At the end of 2009, the U.S. GDP (the value of all the goods and services produced) was $14.25 trillion dollars, according to the IMF. Currently, the government "consumes 14% of our GDP, or nearly $2 trillion dollars in taxes and other revenue collections. To stabilize our financial situation, that figure must double. The majority of those revenue collections come in the form of taxes and levies on income from all sources (earned, investment, capital gains, etc.), the largest of which is individual and business income taxes. As previously mentioned, the IMF has said for the United States to pay their debts and future obligations, tax collections must double to 28% of GDP. Permanently. I seriously doubt that the folks in Washington will rely strictly on tax increases to cover this massive shortfall. Make no mistake, tax increases- huge tax increases- are on the way, but there will be other maneuvers by the government to work their way out of this dilemma. Look for  promised benefits to be cut. Expect a means test to be implemented for Social Security to go along with a rising eligibility age (which is already occurring). The means test will reduce your Social Security payment if you have been thrifty and saved for retirement and have investment income. Also look for the government to begin to print even more money to cover its debts. This will cheapen the dollar even further and lower the standard of living for all of us. Each day that Washington fiddles with substantive solutions to this dire situation, the worse it will be for us and especially for our children.

I signed up for an exercise class and they told me that I should wear loose fitting clothing. If I had any loose fitting clothing, I wouldn't be in an exercise class!

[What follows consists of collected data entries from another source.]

(** Collecting [o] leaves the others alone. *)
Lemma wp_collect_frame {E} o s (Q : unit -> ObjectService -> Prop) (R : E -> ObjectService -> Prop) :
  map_Forall (fun _ e => is_Some (types (registry s) !! entry_type e)) (entries s) ->
  (forall s', same_but o s s' -> (entries s !! o = None -> entries s' !! o = None) -> Q tt s') ->
  wp (collect (E := E) o) Q R s.
Proof.
  intros Hty HQ. unfold collect. apply wp_bind, wp_gets.
  destruct (entries s !! o) as [e|] eqn:He; [|by apply HQ].
  destruct (Hty o e He) as [r Hr].
  assert (Hforget : wp (forget (E := E) o) Q R s)
    by (apply wp_forget, HQ; [apply same_but_forgotten|done]).
  assert (Hstay : Q tt s) by (by apply HQ).
  destruct (negb (idle_entry e)); [done|].
  destruct (negb _); [apply wp_when; by destruct (_ && _)|]. destruct (_ || _); [done|].
  destruct (lifecycle e); try done; [apply wp_when; by destruct (bool_decide _)|].
  destruct (bool_decide _); [done|]. destruct (_ =? _); [done|]. rewrite Hr.
  destruct (_ <=? _); [done|]. apply wp_bind, wp_update, wp_modify. apply HQ; [|congruence].
  apply (same_but_put o _ s).
Qed.

(** A resident object nobody holds goes. *)
Lemma wp_collect_gone {E} o s e (Q : unit -> ObjectService -> Prop) (R : E -> ObjectService -> Prop) :
  entries s !! o = Some e -> authority e = local_id s -> lifecycle e = Resident -> is_Some (state e) ->
  idle_entry e = true -> roots e = 0%nat -> leases e = ∅ ->
  Q tt (forgotten o s) -> wp (collect (E := E) o) Q R s.
Proof.
  intros He Hau Hl Hst Hidle Hr Hle HQ. unfold collect. apply wp_bind, wp_gets.
  rewrite He, Hidle, Hau, Z.eqb_refl, Hr, Hle, Hl. cbn [negb].
  rewrite !bool_decide_eq_true_2 by done. cbn [negb orb mwhen]. by apply wp_forget.
Qed.

(** ** Passes over the whole store *)

Lemma wp_and {A} (m : M ObjectService unit A) (Q Q' : A -> ObjectService -> Prop) R R' s :
  wp m Q R s -> wp m Q' R' s -> wp m (fun a s' => Q a s' /\ Q' a s') R s.
Proof. unfold wp. by destruct (m s) as [[?|[]] ?]. Qed.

Earlier this week, the U.S. stock market took a dive on weak employment numbers which indicated that our economy is not making significant strides towards recovery. The number that is often bandied about is that unemployment is around 9.5%  of the potential workforce, or about 14.5 million people. In reality, that number is much worse. The 9.5% that is reported is a measurement by the Bureau of Labor Statistics (BLS)called the U-2 measurement. This counts people that have lost their job and are drawing unemployment benefits. The interesting aspect of government accounting is that there are numerous ways to measure the same data and produce the results that, while technically true, paint a different picture. For instance, did you know that once the unemployment benefits run out for an individual the U-2 measurement used by the BLS does not count that person as unemployed any longer. No job, still unemployed, but not counted. Why? Only the lunatic ravings of a government accountant can explain that. I can't. The BLS does count these individuals that have exhausted their benefits in a measurement that is dubbed U-6. BLS states that as of June 2010, unemployment was 16.5% using the U-6 measurement. Many economists believe that U-6 even understates the severity of the problem as it does not count the long term unemployed- those who have lost jobs and have found no comparable replacement and have been unemployed over one year. Using their estimates, unemployment rises to 22%. The highest level of unemployment experienced in this country was at the depth of the great depression at 25%. This is why I believe that it is going to take much longer than expected for our economy to recover.

A company merger between Xerox and Wurlitzer was announced today. The new company will make reproductive organs.

And that, my friends, is my view.

1 comment:

  1. the brain usage comment is a classic. are you sure you don't work in government accounting??